▶ **Provided material**
(** A clear that succeeds leaves no tuple that names the object. *)
Lemma clear_Ok gk name w n w' :
  name ≠ "" → not_found_is_end (w_fga w) (ot_storeID o) → clear o gk name w = (Ok n, w') →
  ∀ k, k ∈ dom (stored w') → ¬ names (w_k8s w) gk name k.
Proof.
  intros Hn Hnf (found & w1 & Hf & (u & w2 & E & Hret)%bind_Ok)%bind_Ok.
  injection Hret as _ <-. apply reads_inv in Hf as [-> Hf]; [|apply reads_naming].
  apply on_fga_run in E as (f1 & E & ->). destruct u. unfold DeleteTuples in E.
  apply DeleteTuples_loop_Ok in E as (HA & _). simpl. intros k [Hk Hd]%HA Hname.
  apply Hd. by eapply naming_complete.
Qed.

Lemma remaining_Ok gk name w w' :
  name ≠ "" → not_found_is_end (w_fga w) (ot_storeID o) → remaining o gk name w = (Ok tt, w') →
  w' = w ∧ ∀ k, k ∈ dom (stored w) → ¬ names (w_k8s w) gk name k.
Proof.
  intros Hn Hnf (l & w1 & Hl & E)%bind_Ok. apply reads_inv in Hl as [-> Hl]; [|apply reads_naming].
  destruct l as [|t l]; [|done]. injection E as <-. split; [done|]. intros k Hk Hname.
  by pose proof (naming_complete _ _ _ _ _ Hn Hnf Hl Hk Hname) as Hx%elem_of_nil.
Qed.

Lemma reads_remaining gk name : reads (remaining o gk name).
Proof. unfold remaining. apply reads_bind; [apply reads_naming|]. intros l. by case_match. Qed.

(** A store without such tuples, read in full, lets the object go. *)
Lemma remaining_none gk name w :
  name ≠ "" → (∀ k, k ∈ dom (stored w) → ¬ mentions gk name k) → is_ok (naming o gk name w).1 = true →
  remaining o gk name w = (Ok tt, w).
Proof.
  intros Hn Hno Hok. unfold remaining. pose proof (reads_naming gk name w) as HR.
  destruct (naming o gk name w) as [[l|e|] w1] eqn:E; simpl in *; subst; [|done..].
  rewrite (bind_run_Ok _ _ _ _ _ E). destruct l as [|t l]; [done|]. exfalso.
  destruct (naming_sound gk name w (t :: l) t) as [Hs Hm]; [done|by rewrite E|left|].
  apply (Hno (wc_of t)); [|done]. apply elem_of_dom. eauto.
Qed.
(** ** [finalizeWhenClear] *)

(** The object as it is written when it is released. *)
Definition released (obj : KObject) : KObject :=
  obj_with_meta obj (remove_finalizer (obj_Meta obj) resourceOwnerHierarchyFinalizer).

Lemma groupKind_objectName obj gk :
  groupKind obj = Ok gk → objectName obj = Ok (ObjectName (gk_Group gk) (gk_Kind gk) (om_Name (obj_Meta obj))).
Proof. unfold objectName. by intros ->. Qed.

Lemma logic_Clear_run obj gk w r w' :
  groupKind obj = Ok gk → logic_Clear o obj w = (r, w') →
  ∃ r1, clear o gk (om_Name (obj_Meta obj)) w = (r1, w') ∧ (r = Ok tt → ∃ n, r1 = Ok n).
Proof.
  unfold logic_Clear. intros -> E. change (lift (Ok gk) ≫= _) with (λ w, (clear o gk (om_Name (obj_Meta obj)) ;; mret tt) w) in E.
  apply bind_inv in E as (r1 & w1 & E1 & E). destruct E as [(n & -> & E)|[Hr ->]].
  - injection E as <- <-. eauto.
  - exists r1. split; [done|]. intros ->. by destruct (Hr tt).
Qed.

(** The part under the lock, from any world. *)
Lemma releaseUnderLock_cases obj gk w r w' :
  groupKind obj = Ok gk → om_DeletionTimestamp (obj_Meta obj) ≠ None →
  ContainsFinalizer (obj_Meta obj) resourceOwnerHierarchyFinalizer = true →
  releaseUnderLock o obj w = (r, w') →
  ∃ r2 w2, remaining o gk (om_Name (obj_Meta obj)) w = (r2, w2) ∧
    ((∃ e e', r2 = Err e ∧ r = Err e' ∧ w' = w2) ∨ r2 = OutOfFuel ∨
     (r2 = Ok tt ∧ on_k8s (d_Update (released obj)) w2 = (r, w'))).
Proof.
  intros Hgk Hd Hc E. unfold releaseUnderLock in E.
  assert (logic_Finalize o obj w = remaining o gk (om_Name (obj_Meta obj)) w) as Hfin
    by by (unfold logic_Finalize; rewrite Hgk).
  destruct (remaining o gk (om_Name (obj_Meta obj)) w) as [r2 w2] eqn:E2. exists r2, w2. split; [done|].
  destruct r2 as [[]|e|]; [right; right|left|by right; left].
  - split; [done|].
    rewrite (bind_run_Ok _ _ w (true, remove_finalizer (obj_Meta obj) resourceOwnerHierarchyFinalizer) w2) in E; [done|].
    apply Finalize_run; [done..|by rewrite Hfin].
  - destruct (Finalize_fail _ resourceOwnerHierarchyFinalizer (logic_Finalize o obj) (obj_Meta obj) w e w2)
      as (e' & He'); [done..|by rewrite Hfin|].
    rewrite (bind_run_Err _ _ _ _ _ He') in E. injection E as <- <-. eauto.
Qed.

Lemma remaining_fuel gk name w : size (stored w) < ot_fuel o → (remaining o gk name w).1 ≠ OutOfFuel.
Proof. intros Hf. unfold remaining. apply bind_fuel; [by apply naming_fuel|]. intros l w2 _. by case_match. Qed.

(** Whatever others did to the store while the lock was awaited, a tuple they wrote
    holds the object up: under the lock it is written only when no tuple names it. *)
Lemma releaseUnderLock_checks obj gk w r w' :
  groupKind obj = Ok gk → om_Name (obj_Meta obj) ≠ "" → om_DeletionTimestamp (obj_Meta obj) ≠ None →
  ContainsFinalizer (obj_Meta obj) resourceOwnerHierarchyFinalizer = true →
  not_found_is_end (w_fga w) (ot_storeID o) → size (stored w) < ot_fuel o →
  releaseUnderLock o obj w = (r, w') →
  w_fga w' = w_fga w ∧
  (w_k8s w' = w_k8s w ∧ (∀ x, r ≠ Ok x) ∨
   w_k8s w' = (d_Update (released obj) (w_k8s w)).2 ∧ r = (d_Update (released obj) (w_k8s w)).1 ∧
   ∀ k, k ∈ dom (stored w) → ¬ names (w_k8s w) gk (om_Name (obj_Meta obj)) k).
Proof.
  intros Hgk Hname Hd Hc Hnf Hfuel (r2 & w2 & Hrem & Hrun)%(releaseUnderLock_cases _ gk); [|done..].
  pose proof (reads_inv _ _ _ _ (reads_remaining _ _) Hrem) as [-> Hrem1].
  destruct Hrun as [(e & e' & -> & -> & ->)|[->|[-> Hup]]].
  - split; [done|]. by left.
  - by destruct (remaining_fuel gk (om_Name (obj_Meta obj)) w Hfuel).
  - apply on_k8s_run in Hup as (k' & Hup & ->). simpl in *. split; [done|]. right. rewrite Hup. simpl.
    split_and!; [done..|]. by apply remaining_Ok in Hrem as [_ Hrem].
Qed.

(** The run, step by step. *)
Lemma finalizeWhenClear_cases obj gk w r w' :
  groupKind obj = Ok gk → om_DeletionTimestamp (obj_Meta obj) ≠ None →
  ContainsFinalizer (obj_Meta obj) resourceOwnerHierarchyFinalizer = true →
  finalizeWhenClear o obj w = (r, w') →
  ∃ r1 w1, logic_Clear o obj w = (r1, w1) ∧
    (((∀ x, r ≠ Ok x) ∧ w' = w1) ∨
     (r1 = Ok tt ∧ ∃ r2 w2, remaining o gk (om_Name (obj_Meta obj)) w1 = (r2, w2) ∧
        ((∃ e e', r2 = Err e ∧ r = Err e' ∧ w' = w2) ∨ r2 = OutOfFuel ∨
         (r2 = Ok tt ∧ on_k8s (d_Update (released obj)) w2 = (r, w'))))).
Proof.
  intros Hgk Hd Hc E. unfold finalizeWhenClear in E. rewrite (groupKind_objectName _ _ Hgk) in E.
  change ((lift (Ok ?x) ;; ?m) w) with (m w) in E.
  apply bind_inv in E as (r1 & w1 & E1 & E). exists r1, w1. split; [done|].
  destruct E as [([] & -> & E)|[Hr ->]]; [right; split; [done|]|by left].
  by apply (releaseUnderLock_cases _ gk) in E.
Qed.

(** C11: An object is released only when no tuple names it. Releasing a Project or
    an Organization whose deletion has started, whatever answers its calls get,
    only deletes tuples that mention it, and writes the object, without the
    finalizer, only in a state in which no tuple of the store is on the object or
    has it as its user on a child type. The one assumption is that OpenFGA does not
    answer NotFound to a Read while tuples are left. *)
Theorem release_only_when_clear obj gk w r w'
  (Hgk : groupKind obj = Ok gk) (Hname : om_Name (obj_Meta obj) ≠ "")
  (Hdel : om_DeletionTimestamp (obj_Meta obj) ≠ None)
  (Hfin : ContainsFinalizer (obj_Meta obj) resourceOwnerHierarchyFinalizer = true)
  (Hnf : not_found_is_end (w_fga w') (ot_storeID o))
  (Hrun : finalizeWhenClear o obj w = (r, w')) (Hfuel : size (stored w) < ot_fuel o) :
  (∀ k, k ∈ dom (stored w') → k ∈ dom (stored w)) ∧
  (∀ k, k ∈ dom (stored w) → k ∉ dom (stored w') → mentions gk (om_Name (obj_Meta obj)) k) ∧
  (w_k8s w' = w_k8s w ∧ (∀ x, r ≠ Ok x) ∨
   w_k8s w' = (d_Update (released obj) (w_k8s w)).2 ∧ r = (d_Update (released obj) (w_k8s w)).1 ∧
   ∀ k, k ∈ dom (stored w') → ¬ names (w_k8s w) gk (om_Name (obj_Meta obj)) k).
Proof.
  apply (finalizeWhenClear_cases _ gk) in Hrun as (r1 & w1 & Hc & Hrun); [|done..].
  apply (logic_Clear_run _ gk) in Hc as (rc & Hc & _); [|done].
  apply clear_run in Hc as (Hk & HA & HB); [|done].
  destruct Hrun as [[Hr ->]|(-> & r2 & w2 & Hrem & Hrun)]; [split_and!; [done..|by left]|].
  pose proof (reads_inv _ _ _ _ (reads_remaining _ _) Hrem) as [-> Hrem1].
  destruct Hrun as [(e & e' & -> & -> & ->)|[->|[-> Hup]]].
  - split_and!; [done..|]. left. done.
  - exfalso. revert Hrem1. apply remaining_fuel. apply (Nat.le_lt_trans _ (size (stored w))); [|done].
    rewrite <- !(size_dom (D := gset _)). apply subseteq_size. intros k. apply HA.
  - apply on_k8s_run in Hup as (k' & Hup & ->). simpl in *. rewrite Hk in Hup.
    split_and!; [done..|]. right. rewrite Hup. simpl. split_and!; [done..|].
    apply remaining_Ok in Hrem as [_ Hrem]; [|done..]. by rewrite Hk in Hrem.
Qed.

(** Releasing makes progress. When OpenFGA answers the reads and carries out
    the deletes, and nothing writes in between, one pass clears the object's tuples,
    finds none left and writes the object without the finalizer: the check under
    the lock never blocks a release on tuples the clear has deleted. *)
Theorem release_progress obj gk w found f1
  (Hgk : groupKind obj = Ok gk) (Hname : om_Name (obj_Meta obj) ≠ "")
  (Hdel : om_DeletionTimestamp (obj_Meta obj) ≠ None)
  (Hfin : ContainsFinalizer (obj_Meta obj) resourceOwnerHierarchyFinalizer = true)
  (Hnf : not_found_is_end (w_fga w) (ot_storeID o))
  (Hread : (naming o gk (om_Name (obj_Meta obj)) w).1 = Ok found)
  (Hdelete : DeleteTuples (ot_ctx_Err o) (ot_deadline o) (ot_storeID o) "" found (w_fga w) = (Ok tt, f1))
  (Hagain : is_ok (naming o gk (om_Name (obj_Meta obj)) (mkWorld f1 (w_k8s w) (w_provider w))).1 = true) :
  finalizeWhenClear o obj w = on_k8s (d_Update (released obj)) (mkWorld f1 (w_k8s w) (w_provider w)).
Proof.
  set (w1 := mkWorld f1 (w_k8s w) (w_provider w)) in *.
  pose proof (reads_naming gk (om_Name (obj_Meta obj)) w) as HR.
  assert (naming o gk (om_Name (obj_Meta obj)) w = (Ok found, w)) as Hrun.
  { destruct (naming o gk (om_Name (obj_Meta obj)) w). simpl in *. congruence. }
  assert (clear o gk (om_Name (obj_Meta obj)) w = (Ok (length found), w1)) as Hc.
  { unfold clear. rewrite (bind_run_Ok _ _ _ _ _ Hrun).
    rewrite (bind_run_Ok _ _ _ tt w1); [done|]. unfold on_fga. by rewrite Hdelete. }
  assert (remaining o gk (om_Name (obj_Meta obj)) w1 = (Ok tt, w1)) as Hrem.
  { unfold remaining. pose proof (reads_naming gk (om_Name (obj_Meta obj)) w1) as HR1.
    destruct (naming o gk (om_Name (obj_Meta obj)) w1) as [[l|e|] w2] eqn:E; simpl in HR1, Hagain; subst; [|done..].
    rewrite (bind_run_Ok _ _ _ _ _ E). destruct l as [|t l]; [done|]. exfalso.
    destruct (naming_asked gk (om_Name (obj_Meta obj)) w found) as (prs & Hp & _ & HC); [done|].
    destruct (naming_asked gk (om_Name (obj_Meta obj)) w1 (t :: l)) as (prs1 & Hp1 & HS & _); [by rewrite E|].
    simpl in Hp1. rewrite Hp in Hp1. injection Hp1 as <-.
    destruct (HS t) as [Hs Ha]; [left|]. unfold DeleteTuples in Hdelete.
    apply DeleteTuples_loop_Ok in Hdelete as (HD & _).
    destruct (HD (wc_of t)) as [Hin Hnd]; [apply elem_of_dom; eauto|].
    apply elem_of_dom in Hin as [c Hin]. apply Hnd, elem_of_map. exists (tuple_of (wc_of t) c).
    rewrite wc_tuple_of. split; [|done]. apply HC; [done|by rewrite wc_tuple_of; destruct t|by rewrite wc_tuple_of]. }
  unfold finalizeWhenClear. rewrite (groupKind_objectName _ _ Hgk).
  change ((lift (Ok ?x) ;; ?m) w) with (m w).
  rewrite (bind_run_Ok _ _ w tt w1).
  2:{ unfold logic_Clear. rewrite Hgk. change (lift (Ok gk) ≫= ?f) with (λ w, f gk w). cbv beta.
      by rewrite (bind_run_Ok _ _ _ _ _ Hc). }
  unfold releaseUnderLock.
  rewrite (bind_run_Ok _ _ w1 (true, remove_finalizer (obj_Meta obj) resourceOwnerHierarchyFinalizer) w1); [done|].
  apply Finalize_run; [done..|]. unfold logic_Finalize. by rewrite Hgk.
Qed.
End spec.

(** ** Examples: a Project being deleted, a tuple on it and one of its child *)

Definition ex_project_meta (deleting : option Z) (finalizers : list string) : ObjectMeta :=
  mkObjectMeta "p1" "" "uid-p1" 1 deleting finalizers
    [mkOwnerReference "resourcemanager.miloapis.com/v1alpha1" "Organization" "acme" "uid-acme"].
Definition ex_project (deleting : option Z) (finalizers : list string) : KObject :=
  mkKObject (ref_gvk projectKind) (ex_project_meta deleting finalizers) "1".
Definition ex_dying_project : KObject := ex_project (Some 9%Z) [resourceOwnerHierarchyFinalizer].

Definition ex_hold_pr (kind : string) (parents : list ParentResourceRef) : ProtectedResource :=
  mkPR (mkObjectMeta kind "" kind 1 None [] []) (mkPRSpec "resourcemanager.miloapis.com" kind kind ["get"] [] parents)
    (mkPRStatus 0 []).
Definition ex_hold_prs : list ProtectedResource :=
  [ex_hold_pr "Organization" []; ex_hold_pr "Project" [mkParentRef "resourcemanager.miloapis.com" "Organization"];
   ex_hold_pr "Network" [mkParentRef "resourcemanager.miloapis.com" "Project"]].

Definition ex_p1 : string := "resourcemanager.miloapis.com/Project:p1".
Definition ex_n1 : string := "resourcemanager.miloapis.com/Network:n1".
Definition ex_hold_store : tuple_map :=
  {[ mkTupleWC "u" "r" ex_p1 := None; mkTupleWC ex_p1 "parent" ex_n1 := None; mkTupleWC "u" "r" ex_n1 := None ]}.
Definition ex_hold_k8s (objects : list KObject) : RefK8s :=
  mkRefK8s ∅ ∅ (by_key pr_Meta ex_hold_prs) ∅ (by_obj_key objects) None.
Definition ex_hold_world (objects : list KObject) : World RefStore RefK8s :=
  mkWorld (mkRefStore ex_hold_store [] 0 None) (ex_hold_k8s objects) None.
Definition ex_objectTuples : objectTuples RefStore := mkObjectTuples "store" (λ _, None) 5000 9.

Lemma ref_not_found_is_end f s : rs_down f = None → not_found_is_end f s.
Proof. intros E req rest e _ _ He. simpl in He. unfold rs_up in He. by rewrite E in He. Qed.

Definition ex_release := finalizeWhenClear ex_objectTuples ex_dying_project (ex_hold_world [ex_dying_project]).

▶ **Exercise directions**
Where in the records does the word "miloapis" appear? Copy each line that holds it.

▶ **Task response**
    [mkOwnerReference "resourcemanager.miloapis.com/v1alpha1" "Organization" "acme" "uid-acme"].
  mkPR (mkObjectMeta kind "" kind 1 None [] []) (mkPRSpec "resourcemanager.miloapis.com" kind kind ["get"] [] parents)
  [ex_hold_pr "Organization" []; ex_hold_pr "Project" [mkParentRef "resourcemanager.miloapis.com" "Organization"];
   ex_hold_pr "Network" [mkParentRef "resourcemanager.miloapis.com" "Project"]].
Definition ex_p1 : string := "resourcemanager.miloapis.com/Project:p1".
Definition ex_n1 : string := "resourcemanager.miloapis.com/Network:n1".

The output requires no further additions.